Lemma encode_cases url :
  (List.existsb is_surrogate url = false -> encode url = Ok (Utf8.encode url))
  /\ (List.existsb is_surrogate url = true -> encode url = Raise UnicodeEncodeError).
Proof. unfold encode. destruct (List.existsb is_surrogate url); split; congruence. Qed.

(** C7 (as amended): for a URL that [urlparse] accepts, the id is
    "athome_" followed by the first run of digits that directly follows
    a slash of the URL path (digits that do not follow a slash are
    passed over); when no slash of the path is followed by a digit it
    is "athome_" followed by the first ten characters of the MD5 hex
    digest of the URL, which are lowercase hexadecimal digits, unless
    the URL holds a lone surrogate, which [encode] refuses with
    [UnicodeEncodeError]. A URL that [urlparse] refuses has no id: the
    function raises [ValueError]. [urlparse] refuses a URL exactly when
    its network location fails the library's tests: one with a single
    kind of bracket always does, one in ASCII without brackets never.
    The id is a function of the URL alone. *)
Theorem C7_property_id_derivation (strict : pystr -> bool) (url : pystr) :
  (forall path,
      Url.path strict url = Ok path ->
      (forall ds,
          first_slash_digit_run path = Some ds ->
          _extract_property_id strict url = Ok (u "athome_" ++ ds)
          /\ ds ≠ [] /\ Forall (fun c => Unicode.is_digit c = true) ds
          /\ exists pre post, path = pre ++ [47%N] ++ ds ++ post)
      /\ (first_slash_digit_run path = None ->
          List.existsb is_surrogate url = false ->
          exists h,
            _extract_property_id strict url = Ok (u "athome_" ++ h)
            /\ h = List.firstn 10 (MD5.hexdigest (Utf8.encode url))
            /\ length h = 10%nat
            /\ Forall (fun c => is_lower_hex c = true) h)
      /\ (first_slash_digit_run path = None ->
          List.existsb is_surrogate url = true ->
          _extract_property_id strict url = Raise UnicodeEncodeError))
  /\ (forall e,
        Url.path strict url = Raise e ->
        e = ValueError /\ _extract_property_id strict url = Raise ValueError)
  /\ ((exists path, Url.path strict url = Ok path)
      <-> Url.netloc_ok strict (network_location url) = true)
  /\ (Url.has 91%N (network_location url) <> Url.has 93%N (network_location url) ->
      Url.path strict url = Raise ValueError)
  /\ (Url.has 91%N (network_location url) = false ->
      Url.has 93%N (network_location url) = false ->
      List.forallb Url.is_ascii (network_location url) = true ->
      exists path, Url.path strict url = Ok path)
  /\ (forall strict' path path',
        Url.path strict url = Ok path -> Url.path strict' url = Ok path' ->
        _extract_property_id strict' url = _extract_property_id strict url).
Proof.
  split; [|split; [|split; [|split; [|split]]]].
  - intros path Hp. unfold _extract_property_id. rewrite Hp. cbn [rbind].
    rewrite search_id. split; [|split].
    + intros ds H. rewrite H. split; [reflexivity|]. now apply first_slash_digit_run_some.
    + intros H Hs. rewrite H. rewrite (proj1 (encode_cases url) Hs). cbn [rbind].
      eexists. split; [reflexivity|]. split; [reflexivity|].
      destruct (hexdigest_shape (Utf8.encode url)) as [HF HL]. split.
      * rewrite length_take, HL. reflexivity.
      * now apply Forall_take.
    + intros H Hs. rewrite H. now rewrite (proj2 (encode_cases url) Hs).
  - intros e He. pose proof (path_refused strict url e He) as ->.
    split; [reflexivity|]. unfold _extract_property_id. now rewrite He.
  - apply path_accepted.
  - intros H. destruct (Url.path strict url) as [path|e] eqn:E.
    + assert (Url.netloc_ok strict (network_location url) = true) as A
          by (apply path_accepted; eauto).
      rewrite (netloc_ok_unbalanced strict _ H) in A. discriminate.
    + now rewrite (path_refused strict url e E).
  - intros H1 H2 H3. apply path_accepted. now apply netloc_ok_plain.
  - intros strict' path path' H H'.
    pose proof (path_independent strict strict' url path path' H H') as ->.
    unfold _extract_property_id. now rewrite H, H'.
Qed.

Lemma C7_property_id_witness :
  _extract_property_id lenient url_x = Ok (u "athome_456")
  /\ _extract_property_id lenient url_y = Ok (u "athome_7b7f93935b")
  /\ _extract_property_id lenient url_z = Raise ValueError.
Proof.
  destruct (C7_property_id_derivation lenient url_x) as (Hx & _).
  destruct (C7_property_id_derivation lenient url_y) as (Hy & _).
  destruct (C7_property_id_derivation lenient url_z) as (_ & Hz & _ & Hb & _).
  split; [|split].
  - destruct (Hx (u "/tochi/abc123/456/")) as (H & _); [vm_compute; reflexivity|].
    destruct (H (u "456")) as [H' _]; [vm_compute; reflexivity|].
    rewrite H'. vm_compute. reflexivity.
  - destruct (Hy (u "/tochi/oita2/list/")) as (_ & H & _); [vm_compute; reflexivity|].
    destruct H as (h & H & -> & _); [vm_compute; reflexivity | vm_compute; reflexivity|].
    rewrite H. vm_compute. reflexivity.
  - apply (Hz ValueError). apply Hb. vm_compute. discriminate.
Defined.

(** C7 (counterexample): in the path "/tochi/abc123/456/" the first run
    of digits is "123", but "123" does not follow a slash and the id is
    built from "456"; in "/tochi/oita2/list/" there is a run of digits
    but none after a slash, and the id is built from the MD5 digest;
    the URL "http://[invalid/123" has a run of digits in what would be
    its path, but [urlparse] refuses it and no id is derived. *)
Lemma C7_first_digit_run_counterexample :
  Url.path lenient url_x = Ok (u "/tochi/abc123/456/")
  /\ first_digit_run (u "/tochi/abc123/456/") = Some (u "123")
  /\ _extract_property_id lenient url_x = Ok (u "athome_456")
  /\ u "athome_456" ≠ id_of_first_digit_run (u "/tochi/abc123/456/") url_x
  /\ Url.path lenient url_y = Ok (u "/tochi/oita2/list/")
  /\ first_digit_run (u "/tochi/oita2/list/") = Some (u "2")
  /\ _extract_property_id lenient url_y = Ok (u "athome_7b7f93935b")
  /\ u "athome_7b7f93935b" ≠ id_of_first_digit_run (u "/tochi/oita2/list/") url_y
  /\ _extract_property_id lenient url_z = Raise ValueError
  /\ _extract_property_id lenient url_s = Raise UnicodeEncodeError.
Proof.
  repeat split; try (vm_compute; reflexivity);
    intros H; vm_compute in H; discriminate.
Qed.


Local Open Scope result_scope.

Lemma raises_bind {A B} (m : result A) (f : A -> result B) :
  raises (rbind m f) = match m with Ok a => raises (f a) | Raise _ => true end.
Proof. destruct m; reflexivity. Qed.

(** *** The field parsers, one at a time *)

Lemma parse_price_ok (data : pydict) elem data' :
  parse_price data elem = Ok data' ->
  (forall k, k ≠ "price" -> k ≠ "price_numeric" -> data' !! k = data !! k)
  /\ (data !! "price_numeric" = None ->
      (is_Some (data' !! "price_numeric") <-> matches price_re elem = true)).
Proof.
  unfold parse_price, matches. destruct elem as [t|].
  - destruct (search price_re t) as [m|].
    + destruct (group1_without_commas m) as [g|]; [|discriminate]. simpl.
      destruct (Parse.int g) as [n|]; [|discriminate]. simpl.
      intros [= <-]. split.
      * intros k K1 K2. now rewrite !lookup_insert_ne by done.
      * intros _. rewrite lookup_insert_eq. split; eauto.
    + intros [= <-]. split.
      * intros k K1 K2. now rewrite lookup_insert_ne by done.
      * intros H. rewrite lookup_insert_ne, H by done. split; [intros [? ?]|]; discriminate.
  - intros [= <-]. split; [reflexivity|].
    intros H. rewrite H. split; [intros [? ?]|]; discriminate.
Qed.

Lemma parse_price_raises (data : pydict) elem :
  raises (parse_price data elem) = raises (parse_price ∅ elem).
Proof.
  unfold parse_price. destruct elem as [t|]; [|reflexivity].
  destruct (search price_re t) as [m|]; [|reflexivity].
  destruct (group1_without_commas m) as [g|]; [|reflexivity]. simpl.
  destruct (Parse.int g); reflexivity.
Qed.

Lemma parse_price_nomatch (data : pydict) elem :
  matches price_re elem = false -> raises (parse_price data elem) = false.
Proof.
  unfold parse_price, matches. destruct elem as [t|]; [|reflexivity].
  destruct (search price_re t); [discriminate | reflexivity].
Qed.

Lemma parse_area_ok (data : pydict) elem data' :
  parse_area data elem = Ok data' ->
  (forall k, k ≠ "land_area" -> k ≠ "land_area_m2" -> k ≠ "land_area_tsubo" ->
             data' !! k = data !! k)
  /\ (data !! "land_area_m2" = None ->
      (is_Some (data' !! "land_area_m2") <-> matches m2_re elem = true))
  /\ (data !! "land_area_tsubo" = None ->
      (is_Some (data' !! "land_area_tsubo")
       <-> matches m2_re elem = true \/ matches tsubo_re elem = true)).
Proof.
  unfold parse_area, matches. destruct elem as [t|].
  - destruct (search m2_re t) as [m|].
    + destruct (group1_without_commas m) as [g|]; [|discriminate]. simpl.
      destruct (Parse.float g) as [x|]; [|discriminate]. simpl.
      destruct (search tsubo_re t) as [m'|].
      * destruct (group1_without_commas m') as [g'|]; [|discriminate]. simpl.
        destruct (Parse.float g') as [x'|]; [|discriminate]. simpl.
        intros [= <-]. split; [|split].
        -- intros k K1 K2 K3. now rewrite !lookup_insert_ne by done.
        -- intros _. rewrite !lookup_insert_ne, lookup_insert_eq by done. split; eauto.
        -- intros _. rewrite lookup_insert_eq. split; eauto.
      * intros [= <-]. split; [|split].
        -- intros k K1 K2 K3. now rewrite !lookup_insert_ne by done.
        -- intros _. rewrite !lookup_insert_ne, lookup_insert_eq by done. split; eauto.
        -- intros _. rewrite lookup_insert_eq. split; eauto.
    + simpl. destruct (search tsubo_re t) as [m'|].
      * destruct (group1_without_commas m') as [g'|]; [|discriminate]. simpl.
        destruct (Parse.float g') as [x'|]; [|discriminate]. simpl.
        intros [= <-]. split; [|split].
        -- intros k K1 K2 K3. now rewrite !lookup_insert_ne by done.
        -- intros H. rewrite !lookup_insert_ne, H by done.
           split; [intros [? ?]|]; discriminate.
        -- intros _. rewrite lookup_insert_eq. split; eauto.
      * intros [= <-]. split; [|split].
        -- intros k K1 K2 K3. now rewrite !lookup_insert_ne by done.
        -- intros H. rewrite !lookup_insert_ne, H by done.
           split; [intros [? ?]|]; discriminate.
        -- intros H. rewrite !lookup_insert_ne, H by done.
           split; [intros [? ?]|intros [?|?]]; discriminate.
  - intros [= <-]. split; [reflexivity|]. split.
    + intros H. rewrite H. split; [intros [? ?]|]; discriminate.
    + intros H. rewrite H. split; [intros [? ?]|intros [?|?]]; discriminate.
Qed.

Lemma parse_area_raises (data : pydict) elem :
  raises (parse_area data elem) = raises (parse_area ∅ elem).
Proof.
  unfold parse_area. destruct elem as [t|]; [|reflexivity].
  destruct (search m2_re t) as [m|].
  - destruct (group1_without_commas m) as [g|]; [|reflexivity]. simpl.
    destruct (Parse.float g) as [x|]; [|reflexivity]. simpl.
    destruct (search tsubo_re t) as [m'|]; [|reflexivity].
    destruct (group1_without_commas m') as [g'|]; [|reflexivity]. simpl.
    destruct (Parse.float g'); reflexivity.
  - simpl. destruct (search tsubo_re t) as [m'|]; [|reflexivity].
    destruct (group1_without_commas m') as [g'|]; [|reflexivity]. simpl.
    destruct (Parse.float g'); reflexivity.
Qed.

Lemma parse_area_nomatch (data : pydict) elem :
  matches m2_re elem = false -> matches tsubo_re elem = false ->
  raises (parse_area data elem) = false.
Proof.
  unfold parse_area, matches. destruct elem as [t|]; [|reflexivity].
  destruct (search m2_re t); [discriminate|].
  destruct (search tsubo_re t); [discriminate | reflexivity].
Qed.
----------------------------------------
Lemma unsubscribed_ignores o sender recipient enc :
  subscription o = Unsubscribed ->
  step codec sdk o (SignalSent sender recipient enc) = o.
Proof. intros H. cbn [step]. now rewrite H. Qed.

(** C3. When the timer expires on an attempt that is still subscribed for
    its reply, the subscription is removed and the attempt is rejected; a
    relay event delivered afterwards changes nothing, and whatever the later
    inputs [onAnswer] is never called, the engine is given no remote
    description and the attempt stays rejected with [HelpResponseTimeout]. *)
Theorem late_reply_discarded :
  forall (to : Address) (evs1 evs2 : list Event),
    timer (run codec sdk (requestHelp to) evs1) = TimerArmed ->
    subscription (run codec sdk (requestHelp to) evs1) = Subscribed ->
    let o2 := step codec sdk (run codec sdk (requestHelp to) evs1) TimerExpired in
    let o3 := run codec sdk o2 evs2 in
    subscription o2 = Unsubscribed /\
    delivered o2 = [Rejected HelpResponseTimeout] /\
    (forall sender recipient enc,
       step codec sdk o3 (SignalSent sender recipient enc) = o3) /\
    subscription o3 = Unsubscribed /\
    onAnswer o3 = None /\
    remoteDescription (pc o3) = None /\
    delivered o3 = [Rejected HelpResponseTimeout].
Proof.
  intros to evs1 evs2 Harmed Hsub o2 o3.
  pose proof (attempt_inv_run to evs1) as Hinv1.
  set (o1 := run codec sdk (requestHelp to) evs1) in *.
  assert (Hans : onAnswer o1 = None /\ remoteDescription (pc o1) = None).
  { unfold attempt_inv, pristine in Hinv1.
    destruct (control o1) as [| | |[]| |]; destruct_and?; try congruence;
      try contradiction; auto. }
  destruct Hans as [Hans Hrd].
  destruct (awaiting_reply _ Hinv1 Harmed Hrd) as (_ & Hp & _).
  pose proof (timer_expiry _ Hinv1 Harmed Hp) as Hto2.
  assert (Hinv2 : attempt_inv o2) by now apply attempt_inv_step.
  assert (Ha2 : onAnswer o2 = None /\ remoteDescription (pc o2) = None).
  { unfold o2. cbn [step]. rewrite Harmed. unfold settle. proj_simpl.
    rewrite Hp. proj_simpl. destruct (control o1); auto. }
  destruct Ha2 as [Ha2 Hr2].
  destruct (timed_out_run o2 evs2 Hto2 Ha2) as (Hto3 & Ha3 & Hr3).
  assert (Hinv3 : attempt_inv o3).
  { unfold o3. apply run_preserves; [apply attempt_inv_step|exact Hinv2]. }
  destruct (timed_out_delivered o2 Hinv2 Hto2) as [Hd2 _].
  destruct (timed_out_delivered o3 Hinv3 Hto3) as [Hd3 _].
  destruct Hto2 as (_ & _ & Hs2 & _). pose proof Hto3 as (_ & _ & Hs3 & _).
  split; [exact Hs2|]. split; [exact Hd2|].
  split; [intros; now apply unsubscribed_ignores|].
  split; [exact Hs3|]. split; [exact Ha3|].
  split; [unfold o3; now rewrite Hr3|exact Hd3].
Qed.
----------------------------------------
» Description of the task:
Every line above from the line with "price_re elem = true))." to the line with "rewrite lookup_insert_ne by done." is wanted, ends included; write them out exactly and add no other line.

» Answer to this problem:
      (is_Some (data' !! "price_numeric") <-> matches price_re elem = true)).
Proof.
  unfold parse_price, matches. destruct elem as [t|].
  - destruct (search price_re t) as [m|].
    + destruct (group1_without_commas m) as [g|]; [|discriminate]. simpl.
      destruct (Parse.int g) as [n|]; [|discriminate]. simpl.
      intros [= <-]. split.
      * intros k K1 K2. now rewrite !lookup_insert_ne by done.
      * intros _. rewrite lookup_insert_eq. split; eauto.
    + intros [= <-]. split.
      * intros k K1 K2. now rewrite lookup_insert_ne by done.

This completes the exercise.